Task description: Could you repeat every record below exactly as written?

Records for this task:
Lemma registry_new_of ds r : registry_new ds = Ok r -> registry_of ds r.
Proof. intros E. apply (registry_loop_of [] ∅ ds r); [|done]. intros k. rewrite lookup_empty. by intros d ?%elem_of_nil. Qed.

(** ** Resolution *)

Lemma find_filter {A} (f g : A -> bool) l : List.find g (List.filter f l) = List.find (fun x => f x && g x) l.
Proof. induction l as [|x l IH]; cbn; [done|]. destruct (f x); cbn; [by destruct (g x)|done]. Qed.

Lemma find_rev_newest (f : CapabilityDescriptor -> bool) l :
  StronglySorted older l ->
  match List.find f (rev l) with
  | Some d => d ∈ l /\ f d = true /\ forall x, x ∈ l -> f x = true -> ~ older d x
  | None => forall x, x ∈ l -> f x = false
  end.
Proof.
  intros Hs. destruct (List.find f (rev l)) as [d|] eqn:E.
  - assert (forall m, List.find f m = Some d -> exists m1 m2, m = m1 ++ d :: m2 /\ f d = true
      /\ forall x, x ∈ m1 -> f x = false) as Hfind.
    { induction m as [|y m IH]; cbn; [done|]. destruct (f y) eqn:Ey.
      - intros [= ->]. exists [], m. split; [done|]. split; [done|]. by intros x ?%elem_of_nil.
      - intros (m1 & m2 & -> & Hd & Hm)%IH. exists (y :: m1), m2. split; [done|]. split; [done|].
        by intros x [->|Hx]%elem_of_cons; [|apply Hm]. }
    destruct (Hfind _ E) as (m1 & m2 & Hrev & Hd & Hm).
    assert (l = rev m2 ++ d :: rev m1) as ->.
    { rewrite <- (rev_involutive l), Hrev, rev_app_distr. cbn. by rewrite <- app_assoc. }
    split; [apply elem_of_app; right; left|]. split; [done|]. intros x Hx Hfx Hold.
    apply elem_of_app in Hx as [Hx|[->|Hx]%elem_of_cons].
    + apply (older_irrefl d). etransitivity; [exact Hold|].
      apply (StronglySorted_app_1_elem_of _ _ _ x d Hs Hx). left.
    + by apply (older_irrefl d).
    + rewrite Hm in Hfx; [done|]. apply list_elem_of_In. apply list_elem_of_In in Hx. by apply in_rev.
  - intros x Hx. apply (List.find_none _ _ E). rewrite <- in_rev. by apply list_elem_of_In.
Qed.

Lemma sorted_compare l x y :
  StronglySorted older l -> x ∈ l -> y ∈ l -> x <> y -> ~ older y x -> older x y.
Proof.
  induction 1 as [|z l Hs IH Hz]; intros Hx Hy Hne Hn; [by apply elem_of_nil in Hx|].
  rewrite list.Forall_forall in Hz.
  apply elem_of_cons in Hx as [->|Hx], Hy as [->|Hy]; [done|by apply Hz|by destruct Hn; apply Hz|by apply IH].
Qed.

(** A provider of the requested interface, one compatible with the request, and one
    the caller's trust mode may use. *)
Definition provides (ds : list CapabilityDescriptor) (requested : CapabilityImport) (d : CapabilityDescriptor) : Prop :=
  d ∈ ds /\ cd_key d = (ci_id requested, ci_interface requested).
Definition fits (ds : list CapabilityDescriptor) (requested : CapabilityImport) (d : CapabilityDescriptor) : Prop :=
  provides ds requested d /\ is_compatible_provider_for (cd_version d) (ci_version requested) = true.
Definition usable (ds : list CapabilityDescriptor) (requested : CapabilityImport) (mode : TrustMode)
    (d : CapabilityDescriptor) : Prop :=
  fits ds requested d /\ mode ∈ cd_trust_modes d.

Response:
Lemma registry_new_of ds r : registry_new ds = Ok r -> registry_of ds r.
Proof. intros E. apply (registry_loop_of [] ∅ ds r); [|done]. intros k. rewrite lookup_empty. by intros d ?%elem_of_nil. Qed.

(** ** Resolution *)

Lemma find_filter {A} (f g : A -> bool) l : List.find g (List.filter f l) = List.find (fun x => f x && g x) l.
Proof. induction l as [|x l IH]; cbn; [done|]. destruct (f x); cbn; [by destruct (g x)|done]. Qed.

Lemma find_rev_newest (f : CapabilityDescriptor -> bool) l :
  StronglySorted older l ->
  match List.find f (rev l) with
  | Some d => d ∈ l /\ f d = true /\ forall x, x ∈ l -> f x = true -> ~ older d x
  | None => forall x, x ∈ l -> f x = false
  end.
Proof.
  intros Hs. destruct (List.find f (rev l)) as [d|] eqn:E.
  - assert (forall m, List.find f m = Some d -> exists m1 m2, m = m1 ++ d :: m2 /\ f d = true
      /\ forall x, x ∈ m1 -> f x = false) as Hfind.
    { induction m as [|y m IH]; cbn; [done|]. destruct (f y) eqn:Ey.
      - intros [= ->]. exists [], m. split; [done|]. split; [done|]. by intros x ?%elem_of_nil.
      - intros (m1 & m2 & -> & Hd & Hm)%IH. exists (y :: m1), m2. split; [done|]. split; [done|].
        by intros x [->|Hx]%elem_of_cons; [|apply Hm]. }
    destruct (Hfind _ E) as (m1 & m2 & Hrev & Hd & Hm).
    assert (l = rev m2 ++ d :: rev m1) as ->.
    { rewrite <- (rev_involutive l), Hrev, rev_app_distr. cbn. by rewrite <- app_assoc. }
    split; [apply elem_of_app; right; left|]. split; [done|]. intros x Hx Hfx Hold.
    apply elem_of_app in Hx as [Hx|[->|Hx]%elem_of_cons].
    + apply (older_irrefl d). etransitivity; [exact Hold|].
      apply (StronglySorted_app_1_elem_of _ _ _ x d Hs Hx). left.
    + by apply (older_irrefl d).
    + rewrite Hm in Hfx; [done|]. apply list_elem_of_In. apply list_elem_of_In in Hx. by apply in_rev.
  - intros x Hx. apply (List.find_none _ _ E). rewrite <- in_rev. by apply list_elem_of_In.
Qed.

Lemma sorted_compare l x y :
  StronglySorted older l -> x ∈ l -> y ∈ l -> x <> y -> ~ older y x -> older x y.
Proof.
  induction 1 as [|z l Hs IH Hz]; intros Hx Hy Hne Hn; [by apply elem_of_nil in Hx|].
  rewrite list.Forall_forall in Hz.
  apply elem_of_cons in Hx as [->|Hx], Hy as [->|Hy]; [done|by apply Hz|by destruct Hn; apply Hz|by apply IH].
Qed.

(** A provider of the requested interface, one compatible with the request, and one
    the caller's trust mode may use. *)
Definition provides (ds : list CapabilityDescriptor) (requested : CapabilityImport) (d : CapabilityDescriptor) : Prop :=
  d ∈ ds /\ cd_key d = (ci_id requested, ci_interface requested).
Definition fits (ds : list CapabilityDescriptor) (requested : CapabilityImport) (d : CapabilityDescriptor) : Prop :=
  provides ds requested d /\ is_compatible_provider_for (cd_version d) (ci_version requested) = true.
Definition usable (ds : list CapabilityDescriptor) (requested : CapabilityImport) (mode : TrustMode)
    (d : CapabilityDescriptor) : Prop :=
  fits ds requested d /\ mode ∈ cd_trust_modes d.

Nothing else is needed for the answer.